2. For each ABI (Application Binary Interface), CONTROL + CLICK on the lib folder, then choose New Folder from the Add menu, naming it after that respective ABI. In this case:

   • arm64-v8a
   • armeabi-v7a
   • x86
   • x86_64

   Note

   For a more detailed overview, see the Architectures and CPUs topic from the NDK developer guide, specifically the section on addressing native code in app packages.

3. Verify the folder structure:

   - lib
       - arm64-v8a
       - armeabi-v7a
       - x86
       - x86_64
   

4. Add the corresponding .so libraries to each of the ABI folders based on the following mapping:

   arm64-v8a: lib/Android/arm64

   armeabi-v7a: lib/Android/arm

   x86: lib/Android/x86

   x86_64: lib/Android/x86_64

   Note

   To add files, CONTROL + CLICK on the folder representing the respective ABI, then choose Add Files... from the Add menu. Choose the appropriate library (from the PrecompiledLibs directory) then click Open and then click OK leaving the default option to Copy the file to the directory.

5. For each of the .so files, CONTROL + CLICK then choose the EmbeddedNativeLibrary option from the Build Action menu.

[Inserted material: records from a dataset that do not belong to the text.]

(** * UpgradeMessageView (lms/static/js/learner_dashboard/views/upgrade_message_view.js)

    A shallow embedding of the Backbone view that renders the "upgrade
    message" of the learner dashboard, and the properties of its
    [initialize] and [render] methods.

    The view is stateful JavaScript: it writes two fields of [this], reads a
    Backbone model, replaces the content of a DOM element and calls an
    analytics helper.  The embedding threads an explicit [state] through a
    small state-and-exception monad and records every call to a collaborator
    in a log, so that what is called, with which arguments and in which order
    can be stated. *)

From Stdlib Require Import ZArith String List.
From stdpp Require Import base option list strings gmap fin_maps.

Local Open Scope string_scope.
Local Open Scope list_scope.

(** ** JavaScript values held by model attributes and option fields *)

Inductive value : Type :=
  | VUndefined
  | VNull
  | VBool (b : bool)
  | VNum (n : Z)
  | VStr (s : string).

#[global] Instance value_eq_dec : EqDecision value.
Proof. solve_decision. Defined.

(** The test of [if (v)]. *)
Definition truthy (v : value) : bool :=
  match v with
  | VUndefined | VNull => false
  | VBool b => b
  | VNum n => negb (n =? 0)%Z
  | VStr s => negb (String.eqb s "")
  end.

(** A plain object: property names to values. *)
Abbreviation object := (gmap string value).

(** A field that is missing and a field that holds [undefined] both read as
    [undefined]; [defined_field o k] is the value of a field that reads as
    something else. *)
Definition defined_field (o : object) (k : string) : option value :=
  match o !! k with
  | Some VUndefined | None => None
  | Some v => Some v
  end.

(** ** [$.extend(target, src)]

    jQuery's shallow merge: every enumerable property of [src] whose value is
    not [undefined] is assigned to [target]; the (mutated) target is the
    result. *)
Definition extend_step (name : string) (copy : value) (target : object) : object :=
  if decide (copy = VUndefined) then target else <[name := copy]> target.

Definition extend (target src : object) : object :=
  map_fold extend_step target src.

(** ** The two imported templates, and handles on the outside world *)

Inductive template_source : Type :=
  | upgradeMessageTpl
  | upgradeMessageSubscriptionTpl.

#[global] Instance template_source_eq_dec : EqDecision template_source.
Proof. solve_decision. Defined.

(** A jQuery handle on a mount element, and a reference to a Backbone model. *)
Definition handle := nat.
Definition loc := nat.

(** The collaborators the file imports but does not define: the markup a
    compiled template produces from a data record, and the elements a
    selector matches inside some markup.  A compiled template is a function
    of the data it is given; neither collaborator is handed the model. *)
Class Host : Type := {
  markup : Type;
  element : Type;
  HtmlUtils_template : template_source -> object -> markup;
  querySelectorAll : markup -> string -> list element;
}.

Inductive exn : Type :=
  | TypeError (msg : string).

Inductive outcome (A : Type) : Type :=
  | Ok (a : A)
  | Throw (e : exn).

Arguments Ok {A} a.
Arguments Throw {A} e.

(** The construction options: [options.is_eligible_for_subscription], tested
    for truthiness ([VUndefined] when the caller leaves it out), and
    [options.$el], the jQuery handle on the mount element that the caller
    has to supply. *)
Record options : Type := {
  is_eligible_for_subscription : value;
  o_el : handle;
}.

(** The fields of [this] the file uses: [this.messageTpl], [this.$el] and
    [this.model] ([None] when the view was given no model). *)
Record view : Type := {
  messageTpl : option template_source;
  el : handle;
  model : option loc;
}.

Section View.
Context `{Host}.

(** What the view does to its surroundings, in program order. *)
Inductive event : Type :=
  | SelectTemplate (t : template_source)
  | StoreEl (h : handle)
  | ToJSON (l : loc)
  | Extend (data : object)
  | CallTemplate (t : template_source) (data : object)
  | SetHtml (h : handle) (html : markup)
  | Find (h : handle) (selector : string)
  | TrackUpsellClick (elts : list element) (linkName : string) (optionalAttrs : object).

(** [this], the attributes of the Backbone models, the content of the mount
    elements, and the log. *)
Record state : Type := {
  this : view;
  heap : gmap loc object;
  dom : gmap handle markup;
  log : list event;
}.

Definition M (A : Type) : Type := state -> outcome A * state.

Definition ret {A} (a : A) : M A := fun s => (Ok a, s).

Definition bind {A B} (m : M A) (k : A -> M B) : M B :=
  fun s =>
    match m s with
    | (Ok a, s') => k a s'
    | (Throw e, s') => (Throw e, s')
    end.

Definition throw {A} (e : exn) : M A := fun s => (Throw e, s).

Definition get : M state := fun s => (Ok s, s).

Definition emit (e : event) : M unit :=
  fun s => (Ok tt, {| this := this s; heap := heap s; dom := dom s; log := log s ++ [e] |}).

Definition set_this (v : view) : M unit :=
  fun s => (Ok tt, {| this := v; heap := heap s; dom := dom s; log := log s |}).

Definition set_dom (d : gmap handle markup) : M unit :=
  fun s => (Ok tt, {| this := this s; heap := heap s; dom := d; log := log s |}).

End View.

Notation "'let*' x := m 'in' k" := (bind m (fun x => k))
  (at level 10, x name, m at level 100, k at level 200).
Notation "m >> k" := (bind m (fun _ => k))
  (at level 100, k at level 200, right associativity).

Section Methods.
Context `{Host}.

(** [this.messageTpl = HtmlUtils.template(t)] *)
Definition assign_messageTpl (t : template_source) : M unit :=
  let* s := get in
  set_this {| messageTpl := Some t; el := el (this s); model := model (this s) |} >>
  emit (SelectTemplate t).

(** [this.$el = h] *)
Definition assign_el (h : handle) : M unit :=
  let* s := get in
  set_this {| messageTpl := messageTpl (this s); el := h; model := model (this s) |} >>
  emit (StoreEl h).

(** [this.model.toJSON()]: a copy of the model's attributes.  Without a
    model, or with something that is not a Backbone model, the call throws. *)
Definition toJSON : M object :=
  let* s := get in
  match model (this s) with
  | None => throw (TypeError "this.model is undefined")
  | Some l =>
      match heap s !! l with
      | None => throw (TypeError "this.model.toJSON is not a function")
      | Some attributes => emit (ToJSON l) >> ret attributes
      end
  end.

(** [this.messageTpl(data)] *)
Definition call_messageTpl (data : object) : M markup :=
  let* s := get in
  match messageTpl (this s) with
  | None => throw (TypeError "this.messageTpl is not a function")
  | Some t => emit (CallTemplate t data) >> ret (HtmlUtils_template t data)
  end.

(** [HtmlUtils.setHtml(element, html)]: replaces the content of the
    element. *)
Definition HtmlUtils_setHtml (h : handle) (html : markup) : M unit :=
  let* s := get in
  emit (SetHtml h html) >>
  set_dom (<[h := html]> (dom s)).

(** The elements [selector] matches inside the content of [h]. *)
Definition matches (d : gmap handle markup) (h : handle) (selector : string)
    : list element :=
  match d !! h with
  | Some content => querySelectorAll content selector
  | None => []
  end.

(** [this.$el.find(selector)] *)
Definition find (selector : string) : M (list element) :=
  let* s := get in
  emit (Find (el (this s)) selector) >>
  ret (matches (dom s) (el (this s)) selector).

(** [trackECommerceEvents.trackUpsellClick(elts, linkName, optionalAttrs)] *)
Definition trackUpsellClick (elts : list element) (linkName : string)
    (optionalAttrs : object) : M unit :=
  emit (TrackUpsellClick elts linkName optionalAttrs).

(** The object literal [render] starts from. *)
Definition defaults : object :=
  <["is_eligible_for_subscription" := VBool true]>
  (<["subscription_state" := VStr "active"]>
  (<["subscription_price" := VStr "$39"]>
  (<["trial_length" := VNum 7]> ∅))).

Definition render_data (attributes : object) : object :=
  extend defaults attributes.

Definition render : M unit :=
  let* attributes := toJSON in
  let data := render_data attributes in
  emit (Extend data) >>
  let* s := get in
  let* html := call_messageTpl data in
  HtmlUtils_setHtml (el (this s)) html.

Definition upsell_selector : string := ".program_dashboard_course_upsell_button".

Definition upsell_context : object :=
  <["linkType" := VStr "button"]>
  (<["pageName" := VStr "program_dashboard"]>
  (<["linkCategory" := VStr "green_upgrade"]> ∅)).

Definition initialize (opts : options) : M unit :=
  (if truthy (is_eligible_for_subscription opts)
   then assign_messageTpl upgradeMessageSubscriptionTpl
   else assign_messageTpl upgradeMessageTpl) >>
  assign_el (o_el opts) >>
  render >>
  let* courseUpsellButtons := find upsell_selector in
  trackUpsellClick courseUpsellButtons "program_dashboard_course" upsell_context.

End Methods.

(** ** A concrete host, to run the view on

    Markup is a list of elements, each carrying its class, the name of the
    template that produced it and the field it shows.  The standard template
    renders one upsell button, the subscription template a banner and, for
    an active subscription, two buttons. *)
Module Demo.

Record node : Type := {
  node_class : string;
  node_template : template_source;
  node_text : option value;
}.

Definition button (t : template_source) (data : object) : node :=
  {| node_class := ".program_dashboard_course_upsell_button";
     node_template := t;
     node_text := data !! "subscription_price" |}.

Definition banner (t : template_source) (data : object) : node :=
  {| node_class := ".subscription_banner";
     node_template := t;
     node_text := data !! "subscription_state" |}.

Definition demo_template (t : template_source) (data : object) : list node :=
  match t with
  | upgradeMessageTpl => [button t data]
  | upgradeMessageSubscriptionTpl =>
      if decide (data !! "subscription_state" = Some (VStr "active"))
      then [banner t data; button t data; button t data]
      else [banner t data]
  end.

Definition demo_select (html : list node) (selector : string) : list node :=
  List.filter (fun n => String.eqb (node_class n) selector) html.

#[export] Instance demo_host : Host := {|
  markup := list node;
  element := node;
  HtmlUtils_template := demo_template;
  querySelectorAll := demo_select;
|}.

(** A view with model 5, as [initialize] finds it. *)
Definition fresh (attributes : object) : state :=
  {| this := {| messageTpl := None; el := 0; model := Some 5 |};
     heap := {[ 5 := attributes ]};
     dom := ∅;
     log := [] |}.

(** The same view without a model. *)
Definition orphan : state :=
  {| this := {| messageTpl := None; el := 0; model := None |};
     heap := ∅;
     dom := ∅;
     log := [] |}.

Definition opts (flag : bool) : options :=
  {| is_eligible_for_subscription := VBool flag; o_el := 1 |}.

End Demo.

(** ** Observing a run *)

Section Observations.
Context `{Host}.

(** The template [initialize] chooses for a value of the flag. *)
Definition selected_template (flag : value) : template_source :=
  if truthy flag then upgradeMessageSubscriptionTpl else upgradeMessageTpl.

(** The state in which [initialize] calls [render]. *)
Definition configured (opts : options) (s : state) : state :=
  let t := selected_template (is_eligible_for_subscription opts) in
  {| this := {| messageTpl := Some t; el := o_el opts; model := model (this s) |};
     heap := heap s; dom := dom s;
     log := log s ++ [SelectTemplate t; StoreEl (o_el opts)] |}.

(** The events a run from [s] to [s'] added to the log. *)
Definition emitted (s s' : state) : list event :=
  drop (length (log s)) (log s').

(** The calls of a compiled template among some events, with the data each
    received. *)
Definition template_calls (es : list event) : list (template_source * object) :=
  omap (fun e => match e with CallTemplate t data => Some (t, data) | _ => None end) es.

(** The markup written into mount elements among some events. *)
Definition written (es : list event) : list (handle * markup) :=
  omap (fun e => match e with SetHtml h html => Some (h, html) | _ => None end) es.

(** The calls of [trackUpsellClick] among some events, with their
    arguments. *)
Definition tracked (es : list event) : list (list element * string * object) :=
  omap (fun e => match e with
                 | TrackUpsellClick elts linkName attrs => Some (elts, linkName, attrs)
                 | _ => None
                 end) es.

Now the lib folder should appear as follows:

- lib
    - arm64-v8a
        - libMathFuncs.so
    - armeabi-v7a
        - libMathFuncs.so
    - x86
        - libMathFuncs.so
    - x86_64
        - libMathFuncs.so

Native references for MathFuncs.iOS

1. CONTROL + CLICK on the MathFuncs.iOS project, then choose Add Native Reference from the Add menu.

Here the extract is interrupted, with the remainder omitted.